- LA 3046 highlighted in red

Route information
- Maintained by Louisiana DOTD
- Length: 1.0 mi (1.6 km)
- Existed: c. 1957–present

Major junctions
- South end: US 90 in Jefferson
- North end: US 61 in Metairie

Location
- Country: United States
- State: Louisiana
- Parishes: Jefferson

Highway system
- Louisiana State Highway System; Interstate; US; State; Scenic;
| ← LA 3045 |  | → LA 3048 |

= Louisiana Highway 3046 =

State highway in Louisiana, United States

Louisiana Highway 3046 (LA 3046) is a state highway in Louisiana that serves Jefferson Parish. It spans 1.0 mi in a south to north direction. It is known locally as Causeway Boulevard.

==Route description==
From the south, LA 3046 begins in Jefferson at an interchange with U.S. 90 (Jefferson Highway). It heads north and immediately becomes elevated to cross several railroad tracks and LA 3139 (Earhart Expressway). LA 3046 ends at a multi-level traffic circle interchange with U.S. 61 (Airline Drive) in Metairie. Causeway Boulevard continues northward through Metairie to I-10 (Exit 228) and ultimately the Lake Pontchartrain Causeway.

LA 3046 is a divided, four-lane highway for its entire length.

==History==
LA 3046 began as part of the Greater New Orleans Expressway, a 1950s project to transform the century-old Harlem Avenue right-of-way into a multilane highway connecting U.S. 90 (Jefferson Highway), U.S. 61 (Airline Highway, now Drive), and Veterans Memorial Highway (now Boulevard) to the Lake Pontchartrain Causeway then under construction. Harlem Avenue would be renamed Causeway Boulevard. The expressway's name survives in the Greater New Orleans Expressway Commission which maintains and patrols the Causeway bridge.

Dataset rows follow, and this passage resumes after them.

(** * pyqtPiperTTS: task orchestration and playback control

    A shallow embedding of [functions.py] and of the orchestration code of
    [pyqt/window.py] (class [MainWindow]), and the properties of the
    design document that can be stated over it.

    Conventions.
    - A Python [str] is the list of its code points.
    - A call that can raise returns a [Res]; code that also talks to the
      file system, the inference backend or the audio device runs in the
      monad [Py], which records the external calls in order.
    - Third-party and operating-system behaviour (pathlib, onnxruntime,
      piper, sounddevice) is not part of the repository: it is the
      [Platform] every definition is parameterised by. *)

From Stdlib Require Import ZArith NArith List String Ascii Bool Lia.
From Stdlib Require Import Permutation Sorted DecimalString.
From Stdlib.Strings Require Byte.
Import ListNotations.

Set Implicit Arguments.
Local Open Scope list_scope.

(** ** Python strings *)

Definition str := list N.

(** The code points of a literal. *)
Definition py (s : string) : str := map N_of_ascii (list_ascii_of_string s).

Fixpoint str_eqb (a b : str) : bool :=
  match a, b with
  | [], [] => true
  | x :: a', y :: b' => N.eqb x y && str_eqb a' b'
  | _, _ => false
  end.

(** [a <= b] on [str]: code point by code point, a prefix first. *)
Fixpoint str_leb (a b : str) : bool :=
  match a, b with
  | [], _ => true
  | _ :: _, [] => false
  | x :: a', y :: b' =>
      if N.ltb x y then true else if N.eqb x y then str_leb a' b' else false
  end.

Definition endswith (s suf : str) : bool :=
  Nat.leb (List.length suf) (List.length s)
  && str_eqb (skipn (List.length s - List.length suf) s) suf.

(** [str.isspace] for one character (the Unicode white space of CPython). *)
Definition isspace (c : N) : bool :=
  ((9 <=? c) && (c <=? 13) || (28 <=? c) && (c <=? 32)
   || (c =? 133) || (c =? 160) || (c =? 5760)
   || (8192 <=? c) && (c <=? 8202)
   || (c =? 8232) || (c =? 8233) || (c =? 8239) || (c =? 8287)
   || (c =? 12288))%N.
(** * Monitoring of CRAB jobs

    Shallow embedding of [nanoaod/monitor_crab_jobs.py]: the status parser,
    the aggregation loop of the main section and the report renderer
    ([define_css_style], [make_progress_bar], [web]), followed by the
    properties of the program that its specification states and by
    further properties of its code.

    Conventions of the embedding.
    - A Python [str] is a Rocq [string]; the character with code [n] of the
      Rocq string is the code point [n] of the Python string (code points
      below 256).
    - A Python [float] is an IEEE-754 binary64 number, [spec_float] with
      precision 53 and maximal exponent 1024.
    - A Python [dict] is an association list in insertion order.
    - Code that reads or changes the outside world (file system, standard
      output, external commands) threads a [world] and may raise.
    - The file system maps the paths that the program names to
      directories and regular files; a command line has the effect that
      the shell gives it when its paths are plain words. *)

From Stdlib Require Import String Ascii List ZArith Bool Arith Lia.
From Stdlib Require Import DecimalString.
From Stdlib Require Import Sorting.Sorted Sorting.Permutation.
From Stdlib Require Import Floats.SpecFloat.
Import ListNotations.

Local Open Scope string_scope.

(* ================================================================== *)
(** ** Python strings *)
(* ================================================================== *)

Module Str.

Definition chr (n : nat) : string := String (ascii_of_nat n) EmptyString.

(** The newline character and the double quote, which the HTML text of
    the program uses throughout, and the tabulator. *)
Definition nl : string := chr 10.
Definition dq : string := chr 34.
Definition tab : string := chr 9.

(** [q s] is [s] between double quotes. *)
Definition q (s : string) : string := dq ++ s ++ dq.

Definition is_empty (s : string) : bool :=
  match s with EmptyString => true | String _ _ => false end.

(** [str.isspace] on one character. *)
Definition isspace (c : ascii) : bool :=
  let n := nat_of_ascii c in
  (((9 <=? n) && (n <=? 13)) || ((28 <=? n) && (n <=? 32))
   || (n =? 133) || (n =? 160))%nat.

(** [s.startswith(p)]. *)
Definition startswith (s p : string) : bool := String.prefix p s.

(** [s.endswith(p)]. *)
Definition endswith (s p : string) : bool :=
  (String.length p <=? String.length s)%nat
  && String.eqb
       (String.substring (String.length s - String.length p)
                         (String.length p) s) p.

(** [sub in s]. *)
Fixpoint contains (sub s : string) : bool :=
  String.prefix sub s
  || match s with
     | EmptyString => false
     | String _ t => contains sub t
     end.

(** [c in chars] for a character. *)
Fixpoint mem_char (c : ascii) (chars : string) : bool :=
  match chars with
  | EmptyString => false
  | String d t => Ascii.eqb c d || mem_char c t
  end.

(** [new.join(s)] for the characters of [s], with [new] also in front
    and behind: what [s.replace('', new)] returns. *)
Fixpoint interleave (new s : string) : string :=
  match s with
  | EmptyString => new
  | String c t => new ++ String c (interleave new t)
  end.

(** The scan of [s.replace(old, new)]: [skip] counts the characters of
    an occurrence of [old] that are still to be passed over. *)
Fixpoint replace_from (old new : string) (skip : nat) (s : string)
  : string :=
  match s with
  | EmptyString => EmptyString
  | String c t =>
      match skip with
      | S k => replace_from old new k t
      | O =>
          if String.prefix old s
          then new ++ replace_from old new (String.length old - 1) t
          else String c (replace_from old new 0 t)
      end
  end.

(** [s.replace(old, new)]. *)
Definition replace (s old new : string) : string :=
  if is_empty old then interleave new s else replace_from old new 0 s.

(** The scan of [s.count(sub)] for a non-empty [sub]. *)
Fixpoint count_from (sub : string) (skip : nat) (s : string) : nat :=
  match s with
  | EmptyString => 0
  | String c t =>
      match skip with
      | S k => count_from sub k t
      | O =>
          if String.prefix sub s
          then S (count_from sub (String.length sub - 1) t)
          else count_from sub 0 t
      end
  end.

(** [s.count(sub)]. *)
Definition count (s sub : string) : nat :=
  if is_empty sub then S (String.length s) else count_from sub 0 s.

(** The scan of [s.split(sep)] for a non-empty [sep]; [cur] is the piece
    read so far. *)
Fixpoint split_from (sep : string) (skip : nat) (cur s : string)
  : list string :=
  match s with
  | EmptyString => [cur]
  | String c t =>
      match skip with
      | S k => split_from sep k cur t
      | O =>
          if String.prefix sep s
          then cur :: split_from sep (String.length sep - 1) EmptyString t
          else split_from sep 0 (cur ++ String c EmptyString) t
      end
  end.

(** [s.split(sep)]; every separator in the program is a non-empty
    literal (Python raises ValueError on an empty one). *)
Definition split (s sep : string) : list string :=
  split_from sep 0 EmptyString s.

(** The scan of [s.split()]: pieces between runs of white space. *)
Fixpoint split_ws_from (cur s : string) : list string :=
  match s with
  | EmptyString => if is_empty cur then [] else [cur]
  | String c t =>
      if isspace c
      then (if is_empty cur then split_ws_from EmptyString t
            else cur :: split_ws_from EmptyString t)
      else split_ws_from (cur ++ String c EmptyString) t
  end.

(** [s.split()]. *)
Definition split_ws (s : string) : list string :=
  split_ws_from EmptyString s.

Fixpoint lstrip (chars s : string) : string :=
  match s with
  | EmptyString => EmptyString
  | String c t => if mem_char c chars then lstrip chars t else s
  end.

Fixpoint rstrip (chars s : string) : string :=
  match s with
  | EmptyString => EmptyString
  | String c t =>
      let t' := rstrip chars t in
      if is_empty t' && mem_char c chars then EmptyString
      else String c t'
  end.

(** [s.strip(chars)]. *)
Definition strip (s chars : string) : string :=
  rstrip chars (lstrip chars s).

Definition lower_char (c : ascii) : ascii :=
  let n := nat_of_ascii c in
  if (((65 <=? n) && (n <=? 90))
      || ((192 <=? n) && (n <=? 222) && negb (n =? 215)))%nat
  then ascii_of_nat (n + 32) else c.

(** [s.lower()]. *)
Fixpoint lower (s : string) : string :=
  match s with
  | EmptyString => EmptyString
  | String c t => String (lower_char c) (lower t)
  end.

(** [sep.join(l)]. *)
Definition join (sep : string) (l : list string) : string :=
  String.concat sep l.

(** [str(z)] for an [int]. *)
Definition of_Z (z : Z) : string := NilZero.string_of_int (Z.to_int z).

Definition of_nat (n : nat) : string := of_Z (Z.of_nat n).

(** [str(b)] for a [bool]. *)
Definition of_bool (b : bool) : string := if b then "True" else "False".

(** What reading a file in text mode does to line ends: a carriage
    return, with the line feed after it if there is one, becomes one
    line feed. [after_cr] tells that the previous character was a
    carriage return. *)
Fixpoint universal_newlines (after_cr : bool) (s : string) : string :=
  match s with
  | EmptyString => EmptyString
  | String c t =>
      let n := nat_of_ascii c in
      if (n =? 13)%nat then nl ++ universal_newlines true t
      else if (n =? 10)%nat && after_cr then universal_newlines false t
      else String c (universal_newlines false t)
  end.

(** Line boundaries of [str.splitlines]. *)
Definition is_linebreak (c : ascii) : bool :=
  let n := nat_of_ascii c in
  (((10 <=? n) && (n <=? 13)) || ((28 <=? n) && (n <=? 30))
   || (n =? 133))%nat.
(** * A static analyzer for Python snippets: the [CodeDebugger] class of main.py

    The analyzer parses a snippet with [ast.parse] and runs six passes over the
    tree, each a loop over [ast.walk].  The tree type, [ast.walk] and the
    analyzer's methods are embedded below; the parser itself and the key set of
    the [builtins] module belong to the Python runtime and are parameters of
    the development. *)

From Stdlib Require Import ZArith List Lia SpecFloat Ascii.
From Stdlib Require DecimalString.
From stdpp Require Import gmap strings list.

Local Open Scope Z_scope.
Set Warnings "-register-all".

(** ** The syntax tree

    The fragment of Python's [ast] node classes that the analyzer inspects,
    with the statement and expression forms needed to write ordinary snippets
    around them.  Field order follows each class's [_fields], since that is the
    order in which [ast.iter_child_nodes] visits the children.  Function
    definitions carry plain positional parameters ([args.args], the only
    parameter list the analyzer reads) and their defaults. *)

Inductive expr_context : Set := Load | Store | Del.

Inductive operator : Set :=
  | Add | Sub | Mult | MatMult | Div | Mod | Pow
  | LShift | RShift | BitOr | BitXor | BitAnd | FloorDiv.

The multilevel rotary interchange at U.S. 61 (Airline Highway) and the hook ramp at U.S. 90 (Jefferson Highway) were opened in June 1957. The narrow hook ramp originally carried two-way traffic (southbound Causeway Boulevard to eastbound Jefferson Highway and eastbound Jefferson Highway to northbound Causeway Boulevard). It was reconfigured in 1999 to carry one-way traffic, with southbound Causeway Boulevard traffic now crossing the Jefferson Highway median to turn eastbound. The ramp's clearance over Jefferson Highway was increased from 14 ft to 17 ft in 2009 to facilitate truck traffic passing underneath. Acceleration and deceleration lanes were added to the north side of the rotary interchange in 2003, while the south side remains in its original configuration.

==Major intersections==

| Location | mi | km | Destinations | Notes |
| Jefferson | 0.0 | 0.0 | US 90 (Jefferson Highway) | Southern terminus; Partial interchange |
| Metairie | 1.0 | 1.6 | US 61 (Airline Drive) | Northern terminus; Multi-level rotary interchange |
1.000 mi = 1.609 km; 1.000 km = 0.621 mi

==Louisiana Highway 3046 Spur==

Louisiana Highway 3046 Spur (LA 3046 Spur) was a state highway in Louisiana that served Jefferson Parish. It spanned 0.28 mi in a west to east direction along Lausat Street.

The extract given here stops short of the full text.